Things in the pipeline: Freaky fish update, a special post by request about sirenians and possibly the letter "B" in my Alphabet of Fish.

Saturday, October 31, 2009

Freaky fish? That is not a freaky fish, THIS is a freaky fish!

Oceana (a PAC concerned with oceanic affairs) apparently has an annual "freakiest fish" contest on their blog, the Beacon.  I viewed this year's candidates and am by and large unimpressed; the only fish that I think legitimately belong on that list are the wolf-fish, hairy angler, hagfish and maybe the crown-of-thorns starfish.

Why are coelacanths on there?  Yeah, they're not conventionally attractive, but they're hardly freaky; if anything, their behavior is kind of dull.  And leafy seadragons?  All they do is look pretty!

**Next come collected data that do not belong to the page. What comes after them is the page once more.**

(* ===== verification/Strategy.v ===== *)
(** The strategy interface ([oq-strategy/src/lib.rs]): what a strategy is
    shown, what it may ask for, and the callbacks a host makes.  The backtest
    and the live trader drive the same one. *)

From S2P Require Import Prelude Text Types Order Instrument Tick.
#[local] Open Scope Z_scope.

(** What a strategy is shown. *)
Record Context := mkContext {
  cx_instrument : InstrumentId; cx_tick : Tick; cx_position : QtyLots; cx_entry : PriceTicks;
  cx_short_position : QtyLots; cx_short_entry : PriceTicks; cx_equity : Cash; cx_working : nat;
}.

Inductive Intent :=
| Limit (instrument : InstrumentId) (id : OrderId) (side : Side) (price : PriceTicks) (qty : QtyLots) (offset : Offset)
| Market (instrument : InstrumentId) (id : OrderId) (side : Side) (qty : QtyLots) (offset : Offset)
| Cancel (id : OrderId)
| CancelAll.
Module Intent.
Definition instrument (i : Intent) : option InstrumentId :=
  match i with Limit n _ _ _ _ _ | Market n _ _ _ _ => Some n | Cancel _ | CancelAll => None end.
Definition limit_on (n : InstrumentId) (id : OrderId) (side : Side) (price : PriceTicks) (qty : QtyLots) : Intent :=
  Limit n id side price qty Open.
Definition market_on (n : InstrumentId) (id : OrderId) (side : Side) (qty : QtyLots) : Intent := Market n id side qty Open.
Definition closing (i : Intent) : Intent :=
  match i with
  | Limit n id side price qty _ => Limit n id side price qty Close
  | Market n id side qty _ => Market n id side qty Close
  | other => other
  end.
End Intent.
Inductive CloseReason := Liquidation | Adl | Settlement.
Record VenueClosed := mkVenueClosed {
  vc_instrument : InstrumentId; vc_reason : CloseReason; vc_leg : Side; vc_qty : QtyLots; vc_price : PriceTicks; vc_at : Nanos;
}.
Inductive Ending := Filled | Cancelled.

#[export] Instance Intent_eq_dec : EqDecision Intent.
Proof. solve_decision. Defined.
#[export] Instance CloseReason_eq_dec : EqDecision CloseReason.
Proof. solve_decision. Defined.
#[export] Instance VenueClosed_eq_dec : EqDecision VenueClosed.
Proof. solve_decision. Defined.
#[export] Instance Ending_eq_dec : EqDecision Ending.
Proof. solve_decision. Defined.

(** The trait.  [out] is the buffer of intents the callback is handed, and the
    buffer it leaves. *)
Module Strategy.
Class Strategy (S : Type) := {
  on_tick : S → Context → list Intent → S * list Intent;
  on_fill : S → Fill → Context → list Intent → S * list Intent;
  on_venue_closed : S → VenueClosed → Context → list Intent → S * list Intent;
  on_placed : S → OrderId → bool → S;
  on_cancel_failed : S → OrderId → text → S;
  on_ended : S → OrderId → Ending → list Intent → S * list Intent;
  on_history : S → Context → S;
  on_history_fill : S → Fill → Context → S;
  waiting_on : S → list (text * Z);
  name : S → text;
}.
End Strategy.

Past winners of the Freaky Fish voting include:

2008 - Fanfin seadevil.  This is not surprising, as anglerfish ALWAYS excel in this kind of contest.  Seriously, look at that thing.

ANGLERFISH PROTIP: As terrifying as they look, they tend to be pretty small, less than a foot (~30 cm) long; and that's the big females, males tend to be very small and essentially are free-swimming gonads before becoming just plain gonads.  I'll elaborate on this later.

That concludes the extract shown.